- [Exercise description]: Would you restate the entries below word for word, starting at the first line and ending with the one that has "the source mean: a"?

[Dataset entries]
(* ===== verification/Derive.v ===== *)
(** * JSON values and the derived codecs

    What [#[derive(Serialize, Deserialize)]] and the [#[serde(...)]] attributes of
    the source mean: a struct is an object (or, read, an array), a missing member
    is an error, [None] or a default, a variant is a string or an object of one
    member. The text of a value belongs to [serde_json] and is a parameter. *)

From stdpp Require Import countable.
From S2P Require Import Prelude Str World Types.

(** A document as the deserializer meets it: the members in the order of the
    text. A number that is not a [u64] is its text. *)
Inductive json :=
| JNull
| JBool (b : bool)
| JNum (n : N)
| JOther (number : str)
| JStr (s : str)
| JArr (l : list json)
| JObj (l : list (str * json)).

(** ** The text *)

Class JsonText := {
  to_text : json → str;
  to_text_pretty : json → str;
  from_text : str → option json;
}.
(** Documented behaviour: what is written is read back. *)
Class JsonTextOk (t : JsonText) := {
  from_to_text v : from_text (to_text v) = Some v;
  from_to_text_pretty v : from_text (to_text_pretty v) = Some v;
}.

(** ** Codecs *)

Class Wire (A : Type) := {
  to_json : A → json;
  from_json : json → option A;
}.
Class WireOk (A : Type) `{!Wire A} (wf : A → Prop) :=
  from_to_json a : wf a → from_json (to_json a) = Some a.

#[global] Arguments to_json {A _} a : simpl never.
#[global] Arguments from_json {A _} v : simpl never.

(** A type with a codec, in files: [to_vec_pretty] and [from_slice]. *)
Definition serde_of `{JsonText} (A : Type) `{Wire A} : Serde A := {|
  encode_json a := to_text_pretty (to_json a);
  decode_json s := v ← from_text s; from_json v;
|}.

Lemma serde_of_ok `{t : JsonText, !JsonTextOk t} (A : Type) `{HA : Wire A} (wf : A → Prop) `{!WireOk A wf} :
  @SerdeOk A (serde_of A) wf.
Proof. intros a Ha. simpl. rewrite from_to_text_pretty. simpl. by apply from_to_json. Qed.

(** ** Scalars, options and lists *)

Definition from_str_json (v : json) : option str := match v with JStr s => Some s | _ => None end.
Definition from_bool_json (v : json) : option bool := match v with JBool b => Some b | _ => None end.
(** An unsigned integer of a width. *)
Definition from_uint_json (max : N) (v : json) : option N :=
  match v with JNum n => if (n <=? max)%N then Some n else None | _ => None end.
Definition from_list_json {A} (f : json → option A) (v : json) : option (list A) :=
  match v with JArr l => mapM f l | _ => None end.
Definition nullable {A} (f : json → option A) (v : json) : option (option A) :=
  match v with JNull => Some None | _ => Some <$> f v end.

Definition json_strs (l : list str) : json := JArr (JStr <$> l).
Definition json_opt {A} (f : A → json) (o : option A) : json := match o with Some a => f a | None => JNull end.

(** ** Structs *)

(** A member of an object, or one that [skip_serializing_if] leaves out. *)
Definition field (k : str) (v : json) : list (str * json) := [(k, v)].
Definition skip_none {A} (k : str) (f : A → json) (o : option A) : list (str * json) :=
  match o with Some a => [(k, f a)] | None => [] end.
Definition struct (fs : list (list (str * json))) : json := JObj (concat fs).

(** What the generated visitor finds for a field: a value, no member of that
    name, or an array that ends before it. *)
Inductive slot := Present (v : json) | NoMember | NoItem.

(** A name that occurs twice is an error. *)
Definition member_slot (l : list (str * json)) (k : str) : option slot :=
  match filter (λ kv, fst kv = k) l with
  | [] => Some NoMember
  | [(_, v)] => Some (Present v)
  | _ => None
  end.
Fixpoint item_slots (l : list json) (names : list str) : option (list slot) :=
  match l, names with
  | [], _ => Some ((λ _, NoItem) <$> names)
  | _ :: _, [] => None
  | v :: l, _ :: names => (Present v ::.) <$> item_slots l names
  end.
Definition slots (names : list str) (v : json) : option (list slot) :=
  match v with
  | JObj l => mapM (member_slot l) names
  | JArr l => item_slots l names
  | _ => None
  end.

Definition need {A} (f : json → option A) (s : slot) : option A :=
  match s with Present v => f v | _ => None end.
(** An [Option] field without [#[serde(default)]]. *)
Definition optional {A} (f : json → option A) (s : slot) : option (option A) :=
  match s with Present v => nullable f v | NoMember => Some None | NoItem => None end.
(** A field with [#[serde(default)]]. *)
Definition defaulted {A} (d : A) (f : json → option A) (s : slot) : option A :=
  match s with Present v => f v | _ => Some d end.

(** ** Variants without data *)

(** A string, or an object of one member that is null. *)
Definition from_variant {A} (name_of : str → option A) (v : json) : option A :=
  match v with
  | JStr s => name_of s
  | JObj [(k, JNull)] => name_of k
  | _ => None
  end.

(** ** Values as [serde_json::Value]s *)

(** The last member of a name counts. *)
Definition jmember (k : str) (v : json) : option json :=
  match v with
  | JObj l => match rev (filter (λ kv, fst kv = k) l) with (_, v) :: _ => Some v | [] => None end
  | _ => None
  end.
Definition jindex (k : str) (v : json) : json := default JNull (jmember k v).

(** ** Lemmas *)

Lemma json_rect' (P : json → Prop) :
  P JNull → (∀ b, P (JBool b)) → (∀ n, P (JNum n)) → (∀ s, P (JOther s)) → (∀ s, P (JStr s)) →
  (∀ l, Forall P l → P (JArr l)) → (∀ l, Forall (λ kv, P (snd kv)) l → P (JObj l)) →
  ∀ v, P v.
Proof.
  intros Hnull Hbool Hnum Hother Hstr Harr Hobj. fix IH 1.
  intros [|b|n|s|s|l|l]; [apply Hnull|apply Hbool|apply Hnum|apply Hother|apply Hstr|apply Harr|apply Hobj].
  - induction l as [|v l IHl]; constructor; [apply IH|apply IHl].
  - induction l as [|[k v] l IHl]; constructor; [apply IH|apply IHl].
Qed.

Lemma from_uint_num max n : (n ≤ max)%N → from_uint_json max (JNum n) = Some n.
Proof. intros H. simpl. by apply N.leb_le in H as ->. Qed.

Lemma mapM_to {A} (f : A → json) (g : json → option A) l :
  Forall (λ a, g (f a) = Some a) l → from_list_json g (JArr (f <$> l)) = Some l.
Proof. apply mapM_fmap_Forall_Some. Qed.

Lemma from_strs l : from_list_json from_str_json (json_strs l) = Some l.
Proof. apply mapM_to. by apply Forall_true. Qed.

Lemma nullable_opt {A} (f : A → json) (g : json → option A) o :
  (∀ a, o = Some a → g (f a) = Some a ∧ f a ≠ JNull) → nullable g (json_opt f o) = Some o.
Proof.
  destruct o as [a|]; [|done]. intros H. destruct (H a eq_refl) as [Hg Hn]. simpl.
  unfold nullable. rewrite Hg. by destruct (f a).
Qed.

(** ** A concrete text *)

Definition leaf : Type := option (bool + N + (str + str)).
Fixpoint tree_of (v : json) : gen_tree leaf :=
  match v with
  | JNull => GenLeaf None
  | JBool b => GenLeaf (Some (inl (inl b)))
  | JNum n => GenLeaf (Some (inl (inr n)))
  | JOther s => GenLeaf (Some (inr (inl s)))
  | JStr s => GenLeaf (Some (inr (inr s)))
  | JArr l => GenNode 0 (tree_of <$> l)
  | JObj l => GenNode 1 ((λ kv, GenNode 2 [GenLeaf (Some (inr (inr (fst kv)))); tree_of (snd kv)]) <$> l)
  end.
Fixpoint of_tree (t : gen_tree leaf) : json :=
  match t with
  | GenLeaf None => JNull
  | GenLeaf (Some (inl (inl b))) => JBool b
  | GenLeaf (Some (inl (inr n))) => JNum n
  | GenLeaf (Some (inr (inl s))) => JOther s
  | GenLeaf (Some (inr (inr s))) => JStr s
  | GenNode 0 l => JArr (of_tree <$> l)
  | GenNode _ l => JObj ((λ t, match t with
      | GenNode _ [GenLeaf (Some (inr (inr k))); t] => (k, of_tree t)
      | _ => ([], JNull)
      end) <$> l)
  end.
Lemma of_tree_of v : of_tree (tree_of v) = v.
Proof.
  induction v as [| | | | |l IH|l IH] using json_rect'; try done; simpl; f_equal;
    rewrite <- list_fmap_compose; trans (id <$> l); try apply list_fmap_id; apply Forall_fmap_ext_1.
  - done.
  - eapply Forall_impl; [|exact IH]. intros [k v] Hv. simpl in *. by rewrite Hv.
Qed.
#[global] Instance json_eq_dec : EqDecision json.
Proof.
  refine (λ v w, cast_if (decide (tree_of v = tree_of w))); [|congruence].
  by rewrite <- (of_tree_of v), <- (of_tree_of w), e.
Defined.
#[global] Instance json_countable : Countable json := inj_countable' tree_of of_tree of_tree_of.

Definition example_text : JsonText := {|
  to_text v := bits_of (encode v);
  to_text_pretty v := bits_of (encode v);
  from_text s := p ← of_bits s; decode p;
|}.
#[global] Instance example_text_ok : JsonTextOk example_text.
Proof. split; intros v; simpl; rewrite of_bits_of; simpl; apply countable.decode_encode. Qed.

- [Solution for this exercise]:
(* ===== verification/Derive.v ===== *)
(** * JSON values and the derived codecs

    What [#[derive(Serialize, Deserialize)]] and the [#[serde(...)]] attributes of
    the source mean: a struct is an object (or, read, an array), a missing member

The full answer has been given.